Y, como ambos, buena
parte de la sociedad tiene claro que es un imposible vivir en
democracia teniendo a una religión (o, lo que es peor, a varias)
vertebrando la sociedad y mezclándose con el Estado.
En la actualidad el Gobierno está preparando una reforma de la
actual Ley Orgánica de Libertad Religiosa , reforma que se está
llevando con cierto secretismo por parte del ejecutivo, y de la
que aún se desconocen los términos. Y existe recelo y suspicacia
en amplios sectores sociales, lo cual es muy entendible ante la
beligerancia que venimos todos observando por parte de la
Iglesia contra todo aquél o aquello que no se adhiera a sus
voraces pretensiones, y ante la aparente apatía del Gobierno a
la hora de sentar las bases de la aconfesionalidad
constitucional del Estado español.
No es tarea fácil para ningún Gobierno del mundo poner a las
religiones en su sitio, que no es otro (o, al menos debería
serlo) que el ámbito privado de las conciencias de la
ciudadanía. Todos vamos sabiendo, más o menos, de qué va el tema
a estas alturas de la película. Pero ni el miedo, ni la
sumisión, ni la complacencia a aquellos que, según la evidencia,
predican el amor pero ejercen el odio y la tiranía, deben de ser
obstáculo para culminar a nivel público una transición
político-religiosa que nunca se llevó a término con el final de
la dictadura. Porque el Estado español continúa manteniendo la
confesionalidad encubierta que se gestó en los albores de la
Transición (y que, por cierto, el señor Aznar intensificó
notoriamente).
Y existen algunos matices que se deberían revisar para no
perpetuar errores de forma y fondo que dificultan la
transparencia en este controvertido asunto. El más evidente es,
en mi opinión, la denominación de la Ley, que no debería
llamarse de Libertad Religiosa, sino de Libertad de conciencia.
Porque no se trata de asentar los derechos de los adeptos a
religiones, sino los de todos los ciudadanos, los religiosos y
los que no lo son (absolutamente discriminados con la ley
actual)..
Por otro lado, el Estado está obligado a mantener una absoluta
asepsia y una impoluta neutralidad en cuestiones de creencias
religiosas. Porque cualquier alineación de los poderes públicos
con cualquier confesión vulnera gravemente el desarrollo de la
libertad de pensamiento, de conciencia y de creencia, que es la
base esencial de los Derechos Humanos.
Igualmente es obligación del Estado no financiar el
adoctrinamiento religioso en la educación pública y en la
privada subvencionada con fondos públicos; y debe evitar
cualquier interferencia en los planes educativos de intereses de
cualquier organización religiosa o ideológica, para garantizar
el pleno desarrollo de los ciudadanos en el respeto a los
principios democráticos y a las libertades fundamentales.

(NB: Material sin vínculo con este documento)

Lemma symbol_groups_well_formed (tickers : list string) (n : Z) :
  (0 < n)%Z ->
  Forall comma_free tickers ->
  exists groups,
    chunks tickers n = Ok groups
    /\ concat groups = tickers
    /\ Forall (fun g => g <> [] /\ Forall comma_free g) groups
    /\ List.length groups
       = ((List.length tickers + Z.to_nat n - 1) / Z.to_nat n)%nat.
Proof.
  intros Hn Hc. rewrite (chunks_positive tickers n Hn).
  eexists. split; [reflexivity |].
  assert (Hk : (0 < Z.to_nat n)%nat) by lia.
  split; [| split].
  - rewrite (concat_chunks_from (Z.to_nat n) Hk tickers).
    + reflexivity.
    + apply (ceil_div_covers (Z.to_nat n) Hk).
  - destruct tickers as [| t rest].
    + change (List.length (@nil string)) with O.
      rewrite (ceil_div_zero (Z.to_nat n) Hk). constructor.
    + destruct (chunk_sizes_from (Z.to_nat n) Hk (t :: rest)
                  ((List.length (t :: rest) + Z.to_nat n - 1)
                   / Z.to_nat n) O) as [H1 _].
      { apply ceil_div_tight; [exact Hk | simpl; lia]. }
      rewrite Forall_forall in *. intros g Hg. split.
      * intro E. specialize (H1 g Hg). rewrite E in H1. simpl in H1. lia.
      * apply in_map_iff in Hg. destruct Hg as (i & <- & _).
        apply Forall_chunk. now apply Forall_forall.
  - now rewrite length_map, range_from_length.
Qed.

Lemma symbol_strings_spec (tickers : list string)
  (Hc : Forall comma_free tickers) :
  exists strings,
    symbol_strings tickers = Ok strings
    /\ concat (map (split ",") strings) = tickers
    /\ List.length strings
       = ((List.length tickers + Z.to_nat 100 - 1) / Z.to_nat 100)%nat.
Proof.
  destruct (symbol_groups_well_formed tickers 100 eq_refl Hc)
    as (groups & E & Hcat & Hg & Hlen).
  unfold symbol_strings. rewrite E. cbn [bind].
  eexists. split; [reflexivity |]. split.
  - now rewrite (concat_split_join groups Hg).
  - now rewrite length_map.
Qed.

(** X4. The symbols the loading loops iterate over are the tickers of the
    universe, each once and in the order of the file, whatever the number
    of tickers: batching in groups of 100, joining with commas and
    splitting again loses and adds nothing, as long as no ticker holds a
    comma; and there are ceil(#tickers / 100) batch calls. *)
Theorem symbol_strings_cover (tickers : list string)
  (Hc : Forall comma_free tickers) :
  exists strings,
    symbol_strings tickers = Ok strings
    /\ concat (map (split ",") strings) = tickers
    /\ List.length strings
       = ((List.length tickers + Z.to_nat 100 - 1) / Z.to_nat 100)%nat.
Proof. exact (symbol_strings_spec tickers Hc). Qed.

Lemma symbol_strings_cover_witness :
  Forall comma_free ["AAPL"; "MSFT"; "BRK.B"]%string
  /\ exists strings,
       symbol_strings ["AAPL"; "MSFT"; "BRK.B"]%string = Ok strings
       /\ concat (map (split ",") strings) = ["AAPL"; "MSFT"; "BRK.B"]%string.
Proof.
  assert (Hc : Forall comma_free ["AAPL"; "MSFT"; "BRK.B"]%string)
    by (repeat constructor).
  split; [exact Hc |].
  destruct (symbol_strings_cover _ Hc) as (strings & E & H & _).
  exists strings. split; [exact E | exact H].
Defined.

(** ** The loading loops *)

(** Three ways of ending, on the sample provider. *)
Example load_rv_dataframe_samples :
  (exists df, load_rv_dataframe sample_get ["AAA"; "AAA"]%string = Frame df)
  /\ load_rv_dataframe sample_get ["AAA"; "CCC"; "BBB"]%string
     = KeyError "CCC"
  /\ load_rv_dataframe sample_get ["AAA"; "BBB"; "CCC"]%string
     = Failed ZeroDivisionError
  /\ load_rv_dataframe sample_get [] = Frame [].
Proof.
  split; [eexists; reflexivity |]. repeat split.
Qed.

Lemma build_frame_app (a b : list (string * raw_fields)) :
  build_frame (a ++ b)
  = (u <- build_frame a ;; v <- build_frame b ;; Ok (u ++ v)).
Proof.
  induction a as [| [symbol d] a IH]; simpl.
  - destruct (build_frame b); reflexivity.
  - destruct (build_row symbol d) as [r | e]; simpl; trivial.
    rewrite IH. destruct (build_frame a) as [u | e]; simpl; trivial.
    destruct (build_frame b); reflexivity.
Qed.

Lemma append_rows_build_frame (data : string -> option raw_fields)
  (payload : string -> raw_fields) (symbols : list string) :
  (forall t, In t symbols -> data t = Some (payload t)) ->
  append_rows data symbols
  = loaded_of_result (build_frame (map (fun t => (t, payload t)) symbols)).
Proof.
  induction symbols as [| t rest IH]; intro H; simpl; trivial.
  rewrite (H t (or_introl eq_refl)).
  destruct (build_row t (payload t)) as [r | e]; simpl; trivial.
  rewrite IH by (intros x Hx; apply H; now right).
  destruct (build_frame (map (fun t0 => (t0, payload t0)) rest));
    reflexivity.
Qed.
(** ** Health *)

(** C7: scene_4 takes 10 from [health], whatever the health is (nothing stops
    it at 0), and changes nothing else of the agent. In a session the fourth
    call plays it, for every player input: health is 100 before that call and
    90 after it. *)
Theorem wolf_encounter_health
    (action : string) (gm : VoiceGM) (c1 c2 c3 c4 : RunContext) :
  health (memory (snd (scene_4 action gm))) = health (memory gm) - 10 /\
  snd (scene_4 action gm)
  = set_memory (set_health (health (memory gm) - 10) (memory gm)) gm /\
  (name (memory (snd (scene_4 action gm))) = name (memory gm) /\
   inventory (memory (snd (scene_4 action gm))) = inventory (memory gm) /\
   allies (memory (snd (scene_4 action gm))) = allies (memory gm) /\
   visited_places (memory (snd (scene_4 action gm))) = visited_places (memory gm) /\
   past_actions (memory (snd (scene_4 action gm))) = past_actions (memory gm) /\
   turn (snd (scene_4 action gm)) = turn gm /\
   max_turns (snd (scene_4 action gm)) = max_turns gm) /\
  selected_step (session [c1; c2; c3]) = WolfEncounter /\
  health (memory (session [c1; c2; c3])) = 100 /\
  health (memory (session [c1; c2; c3; c4])) = 90.
Proof.
  split; [reflexivity|]. split; [reflexivity|].
  split; [repeat split|].
  split.
  - unfold selected_step, session.
    now rewrite run_all_turn, run_all_max_turns.
  - split.
    + now destruct (scripted_world 10 [c1; c2; c3]) as (Hh & _).
    + now destruct (scripted_world 10 [c1; c2; c3; c4]) as (Hh & _).
Qed.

En resumen, se trata de hacer una Ley (como la ley francesa de
1905 de separación Iglesias-Estado) que se constituya en un
mecanismo eficaz de independencia de los poderes públicos con
respecto a cualquier dogma o confesión; se trata de consolidar
de facto el pluralismo ideológico y social; no se trata de
ofrecer los mismos privilegios a todas las religiones (sería
pretender salir de “málaga” para meternos en “malagón” y sería
peor el remedio que la enfermedad), sino de suprimir cualquier
privilegio proveniente del erario público a todas ellas, que
deben buscar su propia financiación en sus adeptos y en los
mecanismos reglados de financiación pública.
En cuanto a credos, dogmas, fábulas, mitos y supersticiones
varias, todo es respetable en la conciencia de cada quien, pero
son inadmisibles como idearios hegemónicos, y del todo
incompatibles con el ámbito público de cualquier sociedad que
pretenda ser democrática. A estas alturas de la película nadie
nos puede negar que las religiones en el poder son un serio
peligro para la convivencia pacífica y para el desarrollo de los
derechos ciudadanos. Una simple mirada objetiva y honesta a la
historia lo demuestra. Y mucho más importante que las religiones
(que son organizaciones totalitarias y antidemocráticas) sean
libres para seguir dominando Estados y conciencias, lo es que
los ciudadanos sean libres para poder desligarse de ellas.